I ended up using one small region of the map as the setting for a Worlds Without Number campaign I ran for some friends in 2023. Then in January 2024 I was aimlessly browsing the purple OSR discord on a day when people were sharing large hex maps they'd created or acquired. I shared my hexmap and for some reason decided to commit to keying it over the course of the following year. I've been plugging away at it since.
Goals
My aim is to make a detailed and aesthetically pleasing map of Antibor along with a key (in the form of a PDF that could be printed via Lulu) that contains at least 10,000 brief but unique entries. I want a weighty tome that makes a satisfying thwump when landing on the table.
Obviously, the expansive scale limits how much detail I can add to each hex/PoI. I'm still working out exactly how to proceed, but I expect the result will be something like Geoffrey McKinney's Carcosa or Luke Gearing's Pariah hexcrawl -- minimalistic but conceptually dense.

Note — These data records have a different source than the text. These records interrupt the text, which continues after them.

(** * socket-ipc: a shallow embedding of the message codec, the framed
      transport, the client session and the poll-driven server

    The development follows the C sources file by file:
    - [protocol.h] / [protocol.c]  : wire header, byte order, constructors;
    - [net_common.c]               : [send_message] / [receive_message];
    - [client/client.c]            : [client_connect] / [client_disconnect];
    - [server/server.c]            : connection table, message handling,
                                     event loop and metrics.

    Conventions.  C integers are [Z] with their range or wrap-around written
    out; pointers are handles in [Z] with [NULL = 0], except heap buffers,
    which are [option (list byte)] ([None] is the null pointer).  Calls that
    leave the process (sockets, TLS, [malloc], the clock, the logger) are
    recorded in a trace of [Event]s; what they return is an explicit
    environment argument of the function that makes the call. *)

From Stdlib Require Import ZArith List Bool Lia Ascii String.
From Stdlib Require QArith.
From stdpp Require Import base list.

Local Open Scope Z_scope.

(* ================================================================== *)
(** * C integer types *)
(* ================================================================== *)

Definition UINT32_MAX : Z := 2 ^ 32 - 1.
Definition UINT64_MAX : Z := 2 ^ 64 - 1.
Definition SIZE_MAX : Z := 2 ^ 64 - 1.
Definition PTRDIFF_MAX : Z := 2 ^ 63 - 1.

Definition is_uint32 (x : Z) : Prop := 0 <= x <= UINT32_MAX.
Definition is_uint64 (x : Z) : Prop := 0 <= x <= UINT64_MAX.

(** Unsigned 64-bit wrap-around ([size_t], [uint64_t]). *)
Definition wrap64 (x : Z) : Z := x mod 2 ^ 64.

(** Conversion to a signed type of [w] bits (two's complement), as in the
    casts [(ssize_t)n] and the implicit conversion to the [int] parameter of
    [SSL_read] / [SSL_write]. *)
Definition to_signed (w : Z) (x : Z) : Z :=
  let m := x mod 2 ^ w in
  if m <? 2 ^ (w - 1) then m else m - 2 ^ w.

Definition to_ssize_t : Z -> Z := to_signed 64.
Definition to_int : Z -> Z := to_signed 32.

(** C truth value of an integer or of a pointer handle. *)
Definition truthy (x : Z) : bool := negb (x =? 0).

Definition NULL : Z := 0.

(* ================================================================== *)
(** * Byte order ([htonl], [ntohl], [htobe64], [be64toh]) *)
(* ================================================================== *)

Inductive endianness : Set := LittleEndian | BigEndian.

(** The machine the program runs on. *)
Class Host : Set := { host_endianness : endianness }.

(** Little-endian digits in base 256 of an [n]-byte unsigned value. *)
Fixpoint to_le (n : nat) (x : Z) : list Z :=
  match n with
  | O => []
  | S n' => x mod 256 :: to_le n' (x / 256)
  end.

Fixpoint of_le (bs : list Z) : Z :=
  match bs with
  | [] => 0
  | b :: bs' => b + 256 * of_le bs'
  end.

(** Reversal of the [n] bytes of a value. *)
Definition bswap (n : nat) (x : Z) : Z := of_le (rev (to_le n x)).

(** Bytes of an [n]-byte value as they lie in the memory of the host,
    lowest address first. *)
Definition mem_repr `{Host} (n : nat) (x : Z) : list Z :=
  match host_endianness with
  | LittleEndian => to_le n x
  | BigEndian => rev (to_le n x)
  end.

Definition hton `{Host} (n : nat) (x : Z) : Z :=
  match host_endianness with
  | LittleEndian => bswap n x
  | BigEndian => x
  end.
Definition isinstance (e : exn) (c : exn_class) : bool :=
  issubclass (type_of e) c.

Inductive result (A : Type) :=
| Ok (a : A)
| Raise (e : exn).
Arguments Ok {A} a.
Arguments Raise {A} e.

Definition bind {A B} (r : result A) (k : A -> result B) : result B :=
  match r with
  | Ok a => k a
  | Raise e => Raise e
  end.

(** [str.find] and [str.rfind] for a single character. *)
Fixpoint find (c : char) (s : str) : option nat :=
  match s with
  | [] => None
  | x :: t => if x =? c then Some O else option_map S (find c t)
  end.

Fixpoint rfind (c : char) (s : str) : option nat :=
  match s with
  | [] => None
  | x :: t =>
      match rfind c t with
      | Some j => Some (S j)
      | None => if x =? c then Some O else None
      end
  end.

(** Slices [l[lo:hi]], [l[lo:]] and [l[:hi]]: a negative index counts
    from the end, and both ends are clamped to the list. *)
Definition slice_index (len i : Z) : Z :=
  Z.max 0 (Z.min len (if i <? 0 then i + len else i)).

Definition slice {A} (l : list A) (lo hi : Z) : list A :=
  let n := Z.of_nat (length l) in
  let a := slice_index n lo in
  let b := slice_index n hi in
  firstn (Z.to_nat (b - a)) (skipn (Z.to_nat a) l).

Definition slice_from {A} (l : list A) (lo : Z) : list A :=
  skipn (Z.to_nat (slice_index (Z.of_nat (length l)) lo)) l.

Definition slice_to {A} (l : list A) (hi : Z) : list A :=
  firstn (Z.to_nat (slice_index (Z.of_nat (length l)) hi)) l.

(** [sep.join(parts)]. *)
Fixpoint join (sep : str) (parts : list str) : str :=
  match parts with
  | [] => []
  | [p] => p
  | p :: rest => p ++ sep ++ join sep rest
  end.

Fixpoint starts_with (p s : str) : bool :=
  match p, s with
  | [], _ => true
  | x :: p', y :: s' => (x =? y) && starts_with p' s'
  | _ :: _, [] => false
  end.

(** [str.isspace] for one character: the Unicode white space. *)
Definition isspace (c : char) : bool :=
  ((9 <=? c) && (c <=? 13)) || ((28 <=? c) && (c <=? 32))
  || (c =? 133) || (c =? 160) || (c =? 5760)
  || ((8192 <=? c) && (c <=? 8202))
  || (c =? 8232) || (c =? 8233) || (c =? 8239) || (c =? 8287)
  || (c =? 12288).

(** The maximal runs of characters that satisfy [p], left to right;
    [cur] is the run being read. *)
Definition emit (cur : str) : list str :=
  match cur with
  | [] => []
  | _ :: _ => [cur]
  end.

Fixpoint runs (p : char -> bool) (s : str) (cur : str) : list str :=
  match s with
  | [] => emit cur
  | c :: t =>
      if p c then runs p t (cur ++ [c])
      else emit cur ++ runs p t []
  end.

(** [s.split()] without arguments: the runs of characters that are not
    white space. *)
Definition split (s : str) : list str :=
  runs (fun c => negb (isspace c)) s [].

(** [s.strip()]. *)
Fixpoint lstrip (s : str) : str :=
  match s with
  | c :: t => if isspace c then lstrip t else s
  | [] => []
  end.

Definition strip (s : str) : str := rev (lstrip (rev (lstrip s))).

(** [s.replace(a, b)] for single characters. *)
Definition replace_char (a b : char) (s : str) : str :=
  map (fun c => if c =? a then b else c) s.

(** [str(n)] for an [int]. *)
Definition str_of_int (n : Z) : str :=
  lit (NilZero.string_of_int (Z.to_int n)).

(** [range(start, stop, step)], as the list of its elements. *)
Definition range_length (start stop step : Z) : Z :=
  if 0 <? step then
    if start <? stop then 1 + (stop - 1 - start) / step else 0
  else
    if stop <? start then 1 + (start - 1 - stop) / (- step) else 0.

Definition range (start stop step : Z) : result (list Z) :=
  if step =? 0 then Raise (ValueError (lit "range() arg 3 must not be zero"))
  else Ok (map (fun k => start + Z.of_nat k * step)
             (seq 0 (Z.to_nat (range_length start stop step)))).

(** Exact arithmetic for [float]: [a / b] raises on a zero divisor. *)
Definition truediv (a b : Q) : result Q :=
  if Qeq_bool b 0 then Raise ZeroDivisionError else Ok (a / b)%Q.

(** [max(a, b)] and [abs(x)] on floats. *)
Definition max (a b : Q) : Q := if Qle_bool b a then a else b.
Definition abs (x : Q) : Q := Qabs x.

(** [sum(xs)]: the additions run from the left, starting at 0. *)
Definition sum (xs : list Q) : Q := fold_left Qplus xs 0%Q.
Definition sum_int (xs : list Z) : Z := fold_left Z.add xs 0.

(** The conversions between binary floats and decimals, which exact
    arithmetic does not determine: [round(x, ndigits)], [repr(x)] and
    [format(x, ".1f")]. *)
Record float_ops := {
  round : Q -> Z -> Q;
  float_repr : Q -> str;
  format_1f : Q -> str
}.

(** A stand-in for these conversions, exact on decimals, with which the
    examples run: rounding to the nearest decimal and to the even one on a
    tie, and printing with at most four decimal places. *)
Definition round_half_even (q : Q) : Z :=
  let f := Qfloor q in
  match Qcompare (q - inject_Z f) (1 # 2) with
  | Lt => f
  | Gt => f + 1
  | Eq => if Z.even f then f else f + 1
  end.

Definition round_decimal (x : Q) (ndigits : Z) : Q :=
  let scale := inject_Z (10 ^ ndigits) in
  (inject_Z (round_half_even (x * scale)) / scale)%Q.

Definition format_fixed (ndigits : Z) (x : Q) : str :=
  let scale := 10 ^ ndigits in
  let n := round_half_even (Qabs x * inject_Z scale) in
  (if Qle_bool 0 x then [] else lit "-")
    ++ str_of_int (n / scale) ++ lit "."
    ++ tl (str_of_int (scale + n mod scale)).

Fixpoint drop_zeros (rev_digits : str) : str :=
  match rev_digits with
  | c :: (c' :: _) as t =>
      if (c =? 48) && negb (c' =? 46) then drop_zeros t else rev_digits
  | _ => rev_digits
  end.

Definition decimal_floats : float_ops := {|
  round := round_decimal;
  float_repr := fun x => rev (drop_zeros (rev (format_fixed 4 x)));
  format_1f := format_fixed 1
|}.

(** What the interpreter's Unicode tables decide: [str.lower] and
    [str.isalnum]. *)
Record unicode := {
  lower : str -> str;
  isalnum : char -> bool;
  lower_empty : lower [] = []
}.

(** The tables on ASCII text, where they are elementary. *)
Definition ascii_tables : unicode := {|
  lower := map (fun c => if (65 <=? c) && (c <=? 90) then c + 32 else c);
  isalnum := fun c =>
    ((48 <=? c) && (c <=? 57)) || ((65 <=? c) && (c <=? 90))
    || ((97 <=? c) && (c <=? 122));
  lower_empty := eq_refl
|}.

End Py.
Import Py.

Notation "x <- r ;; k" := (bind r (fun x => k))
  (at level 61, r at next level, right associativity).
Notation "' p <- r ;; k" := (bind r (fun x => let p := x in k))
  (at level 61, p pattern, r at next level, right associativity).

(** ** [re.search(r"\{.*\}", content, re.S)] *)

Module Re.

Definition lbrace : char := 123.
Definition rbrace : char := 125.

(** The tail [.*\}] of the pattern, matched at the head of [s].  With
    [re.S] the dot accepts every character.  The star is greedy: it first
    takes one more character and lets the rest of the pattern match; only
    when that fails does the matcher try the closing brace here. *)
Fixpoint match_dotstar_rbrace (s : str) : option str :=
  match s with
  | [] => None
  | c :: t =>
      match match_dotstar_rbrace t with
      | Some m => Some (c :: m)
      | None => if c =? rbrace then Some [c] else None
      end
  end.

(** The whole pattern anchored at the head of [s]. *)
Definition match_here (s : str) : option str :=
  match s with
  | [] => None
  | c :: t =>
      if c =? lbrace then option_map (cons c) (match_dotstar_rbrace t)
      else None
  end.

(** [re.search]: the match at the leftmost position that has one;
    the result is [match.group(0)]. *)
Fixpoint search (s : str) : option str :=
  match match_here s with
  | Some m => Some m
  | None =>
      match s with
      | [] => None
      | _ :: t => search t
      end
  end.

End Re.

(** ** [json.loads]

    After [Lib/json/decoder.py] and [Lib/json/scanner.py] (default decoder:
    strict strings, no hooks).  A float keeps its lexeme, from which
    [float()] computes the number, and an integer is unbounded (the limit
    that recent interpreters put on the number of digits [int()] reads is
    not modelled).  [depth] is the number of nested containers the
    interpreter stack still allows; going deeper raises [RecursionError]. *)

Module Json.

Inductive value :=
| VNone
| VBool (b : bool)
| VInt (n : Z)
| VFloat (lexeme : str)
| VStr (s : str)
| VList (items : list value)
| VDict (items : list (str * value)).

(** [d[k] = v] on an insertion-ordered dict, and [dict(pairs)]. *)
Fixpoint dict_setitem (d : list (str * value)) (k : str) (v : value) :=
  match d with
  | [] => [(k, v)]
  | (k', v') :: t =>
      if str_eqb k k' then (k', v) :: t else (k', v') :: dict_setitem t k v
  end.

Lastly, Antibor is ultimately just a creative outlet -- I'm an inveterate dabbler and this provides my idiosyncratic forays into cartography, writing, drawing, typography, & procedural generation with a loose unity. I have no intention of marketing this and I'm certain I would be unsuccessful if I did, but I do intend to post it for free (or possibly PWYW) once I have something worth sharing.
The Setting
Antibior is a science fantasy setting in the vein of the Dying Earth genre defined by the works of Jack Vance, Clark Ashton Smith, and Gene Wolfe. Beyond that, most of the setting details remain in flux. I'm not really interested in reproducing particular tropes, emulating a genre, mimicking a historical era or limiting to myself to a particular style or feel.
Some aspects of the setting that have remained mostly consistent:
- Antibor has a warmer, wetter version of Antarctica's IRL weather patterns. The coastal regions range from subtropical jungle & savannah to temperate and Mediterranean climates with chaparral and forest. The interior of the continent is steppe and cold desert.
- The Southern Ocean is hot and stormy, basically off-limits to oceanic navigation.
- The dominant religion on Antibor is a syncretic religion based around 22 archetypal deities. The deities are ranked, with the highest being the BOUNDLESS COSMOS, encompassing everything below it. In this way, the faith subsumes both monotheism and polytheism.
- The South Pole is called Idraluna (a name learned in a dream) and is believed by common folk to be the center of the cosmos.
- There are three main cultural groups: Autochthons, who have lived on the Irð since time immemorial, Alabastrines, who were exiled here from astral fiefdoms, and Aldebrati, who were once the slaves of an extinct alien species.